I went HAM from there and bought a tank dress ($14) in black and white, a halter dress ($29), a sundress, a slip dress ($45) and more dresses I won’t list.
Here a dress, there a dress, everywhere a dress dress!
EVERYTHING WAS COMING UP DRESSES!
You might notice the first picture above is not a dress, but rather a drop-crotch jumpsuit—or what I prefer to call a onesie, which is my No. 2 medium of comfort, next to dresses, in the summer. That onesie makes me feel like I’m a baby taking her first steps into a grown-and-sexy function with alcohol.
That wasn’t all.
One day in June, I popped into an Aritzia store and spotted a rack of these dresses for $78 each (the price has dropped since then); I bought two, in the color pictured below and in mustard. The dress, in motion, feels as if a soft bunny is caressing my skin with every stride. It has pockets, which I discovered only after wearing the dress for half a day and then screamed. I’ve heard pockets are feminist.

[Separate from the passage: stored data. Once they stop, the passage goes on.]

(** C36: a new image that is never written to loses its root directory. The first
    start creates the image and serves a file system with a root; when the process
    is killed before any operation commits, the second start opens the image without
    complaint and serves a file system that has no root, and whose next inode number
    is the root's. *)
Theorem killed_before_commit_loses_root req now path h :
  in_width 32 (req_uid req) → in_width 32 (req_gid req) → in_width 64 now → images h !! path = None →
  ∃ N, ∀ fuel, (N ≤ fuel)%nat →
  ∃ f h1 f' h2, build req now fuel (Some path) h = (Ok (OnImage path f), h1) ∧
    shows_root req now f ∧
    build req now fuel (Some path) h1 = (Ok (OnImage path f'), h2) ∧
    (∃ fs, getattr ROOT_INO (fuse_fs f') = (Err ENOENT, fs)) ∧ next_ino (fuse_fs f') = ROOT_INO.
Proof using All.
  intros Hu Hg Hn Hp. destruct (fuse_create_ok req now) as (f & Ef & _ & Hc & Hj).
  destruct (journaled_opens _ _ _ _ _ Hj) as [N HN]. exists N. intros fuel Hf.
  destruct (HN fuel Hf) as (f' & m' & Eo & Hinv & Hm & C). injection C as C1 _ _ C4.
  destruct (seed_root_missing _ _ _ Hinv Hm C4) as [fs2 E2].
  set (h1 := image_put path f h). exists f, h1, f', (image_put path f' h1).
  split; [by apply build_creates|]. split; [by apply (mount_map_shows _ _ _ _ (fi_models _ _ _ (jn_inv _ _ _ _ _ Hj)))|].
  split; [|split; [by exists fs2|exact C1]].
  eapply build_opens; [|exact Eo]. unfold h1, image_put, set_images. cbn [images]. by rewrite lookup_insert_eq.
Qed.
End claims.

#[local] Existing Instance sum_crc.
Lemma killed_before_commit_loses_root_witness :
  ∃ N f h1 f' h2 fs, build demo_req 7 N (Some "disk"%string) {| stderr := []; images := ∅ |} = (Ok (OnImage "disk" f), h1) ∧
    build demo_req 7 N (Some "disk"%string) h1 = (Ok (OnImage "disk" f'), h2) ∧ getattr ROOT_INO (fuse_fs f') = (Err ENOENT, fs).
Proof.
  destruct (killed_before_commit_loses_root demo_req 7 "disk" {| stderr := []; images := ∅ |} (proj1 demo_req_ok) (proj2 demo_req_ok))
    as [N HN]; [unfold in_width; lia|reflexivity|].
  destruct (HN N (le_n N)) as (f & h1 & f' & h2 & E1 & _ & E2 & [fs E3] & _). exists N, f, h1, f', h2, fs.
  split; [exact E1|]. split; [exact E2|exact E3].
Defined.

Definition demo_session : Served → string → M Host unit unit := λ _ _, mret tt.
Lemma new_mount_is_served_witness :
  ∃ f h1, main demo_req 7 9 demo_session ["rfs"; "--image"; "disk"; "/mnt"]%string {| stderr := []; images := ∅ |} = (Ok tt, h1) ∧
    h1 = image_put "disk" f {| stderr := []; images := ∅ |}.
Proof.
  assert (reading [Image "disk"; Mountpoint "/mnt"] (Some "disk"%string) (Some "/mnt"%string)) as Hr.
  { split; [reflexivity|reflexivity|by repeat constructor]. }
  destruct (new_mount_is_served demo_req 7 9 demo_session "rfs" _ _ _ {| stderr := []; images := ∅ |}
    (proj1 demo_req_ok) (proj2 demo_req_ok) ltac:(unfold in_width; lia) Hr) as (served & h1 & E & f & _ & _ & Hh & _); [reflexivity|].
  exists f, h1. split; [exact E|exact Hh].
Defined.
(** C6. When a success response carries N citation items, the finalized
    assistant message has N sources, in the order received; the [text] of
    each is the [source_text_preview] property of the corresponding item and
    its [metadata] is the [metadata] property of that item. *)
Theorem sources_follow_citations (st : state) (r : Response) (data : value)
    (items : list value) :
  ok r = true →
  json r = Some data →
  member data (lit "sources") = VArray items →
  Forall (λ item, nullish item = false) items →
  ∃ m l,
    last (messages (handleSubmit_settled (Fulfilled r) st)) = Some m ∧
    Message.sources m = Some l ∧
    length l = length items ∧
    ∀ i item, items !! i = Some item →
      l !! i = Some (Source.mk (member item (lit "source_text_preview"))
                               (member item (lit "metadata"))).
Proof.
  intros Hok Hjson Hsrc Hitems.
  pose proof (transformedSources_array data items Hsrc Hitems) as Htr.
  exists (answer_message data (source_of <$> items)), (source_of <$> items).
  rewrite (handleSubmit_settled_success _ data (source_of <$> items))
    by by apply try_block_success.
  simpl. rewrite last_snoc, length_fmap. repeat split.
  intros i item Hi. by rewrite list_lookup_fmap, Hi.
Qed.

Lemma sources_follow_citations_witness :
  ∃ m l,
    last (messages (handleSubmit_settled (Fulfilled (mkResponse 200 (Some duty_reply)))
                      awaiting)) = Some m ∧
    Message.sources m = Some l ∧
    length l = length [VObject
           [(lit "source_text_preview", VString (lit "Tariff Schedule Part II, Item 12"));
            (lit "metadata", VObject [(lit "section", VString (lit "12"))])]] ∧
    ∀ i item,
      [VObject
         [(lit "source_text_preview", VString (lit "Tariff Schedule Part II, Item 12"));
          (lit "metadata", VObject [(lit "section", VString (lit "12"))])]] !! i
        = Some item →
      l !! i = Some (Source.mk (member item (lit "source_text_preview"))
                               (member item (lit "metadata"))).
Proof.
  apply (sources_follow_citations awaiting (mkResponse 200 (Some duty_reply)) duty_reply).
  - reflexivity.
  - reflexivity.
  - reflexivity.
  - repeat constructor.
Defined.

(** C7. The in-flight flag is never left raised: whatever way the request
    settles, in the success branch or in the [catch] clause, the [finally]
    clause has set the flag back to false once the continuation has run, from
    any state and in particular at the end of every exchange. *)
Theorem flag_cleared_on_every_path (o : settled) (st : state) :
  isLoading (handleSubmit_settled o st) = false ∧
  isLoading (exchange o st) = false.
Proof. split; reflexivity. Qed.

(** While the flag is raised on a page of a run of [fresh_step], exactly one
    request is outstanding, and its settling lowers the flag. *)
Lemma raised_flag_has_request p :
  reachable_fresh p → isLoading (ui p) = true →
  ∃ request, outstanding p = [request] ∧
    ∀ o, fresh_step p (mkPage (handleSubmit_settled o (ui p)) (rendered p) []) ∧
         isLoading (handleSubmit_settled o (ui p)) = false.
Proof.
  intros Hp Hfl. apply reachable_fresh_page_inv in Hp. unfold page_inv in Hp.
  rewrite Hfl in Hp. destruct Hp as [[request Hout] _].
  exists request. split; [done|]. intros o. split; [|done].
  by apply (fresh_settle p [] request [] o).
Qed.

(** The messages of a reachable page are finalized messages, except for the
    placeholder. *)
Lemma reachable_message_cases p m :
  reachable p → m ∈ messages (ui p) → finalized m ∨ m = loading_message.
Proof.
  intros Hp Hm. apply reachable_turns_inv in Hp as (l & Hl & Hmsgs & _).
  rewrite Hmsgs in Hm. apply elem_of_cons in Hm as [->|Hm].
  - left. constructor.
  - by eapply turns_messages.
Qed.

Example answered_bare_messages :
  member bare_reply (lit "sources") = VUndefined ∧
  messages (ui answered_bare_page) =
    [welcome_message;
     user_message duty_question;
     Message.mk assistant (VString (lit "15% ad valorem")) (Some []) None None].
Proof. split; reflexivity. Qed.

(** C8, counterexample. A success response without citations leaves an
    assistant message whose [sources] field is present and empty. *)
Lemma sources_present_without_citations : ¬ sources_only_with_citations.
Proof.
  intros Hclaim.
  apply (Hclaim answered_bare_page reachable_answered_bare
           (Message.mk assistant (VString (lit "15% ad valorem")) (Some []) None None) []).
  - rewrite (proj2 answered_bare_messages). set_solver.
  - reflexivity.
  - reflexivity.
Qed.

Not that I ever utilize pockets on a dress, come to think of it. This soft fabric, especially, sags if you fill the pockets with anything heavy, like an iPhone.
But I guess pockets are theoretically useful. This is the dress that makes me look least like I need to be carded.
That wasn’t the end. Next, I turned to my feet.
A long time ago, I owned a great, cushioned, gold-thonged pair of sea-green snakeskin Dolce Vita sandals. When they broke, I sang “Another Sad Love Song.” (That’s not true, but it was the saddest day.)
By then, the sandals were discontinued. There was no way to replace them. I proceeded to subject my feet and toes to a series of degrading thin sandals worn more for style than comfort, most of which were cheap, a pain to walk in, and eventually fell apart.
This summer, I embraced another idea that perhaps I’d been running away from my whole life.
Prior to wearing Birkenstocks, a brand I knew little about until a few years ago, such orthopedic shoes were like a death knoll to me. Birkenstock? Sounds like the family name of an Ethan guy with three summer homes. (Ethan Birkenstock) I imagined wearing them while making a cameo on Golden Girls. But that was short-sighted.
A revolution began around 2017, when I spent almost every summer day in a pair of black patent-leather-strapped Birkenstocks (in this style) that made me feel very white as a person philosophically. I wore them again all last summer, too, to the point that the in-soles have darkened from use (I assume this is normal?). These shoes were so comfortable that I wondered why I wasn’t buying more of them in various styles. I wanted more thick soles.
Naturally, I bought three sandals in one day:
1) A second pair of Birkenstocks (see above) ($99.95)
2) Chaco sandals from Urban Outfitters (solely because of Jezebel writer Esther Wang’s recommendation), in a brown color called brass ($105)
3) Teva Terra Fi Lite ($85) sandals for rainy days. These are “made for the adventure of your choosing,” and the adventure I choose is sitting at my desk.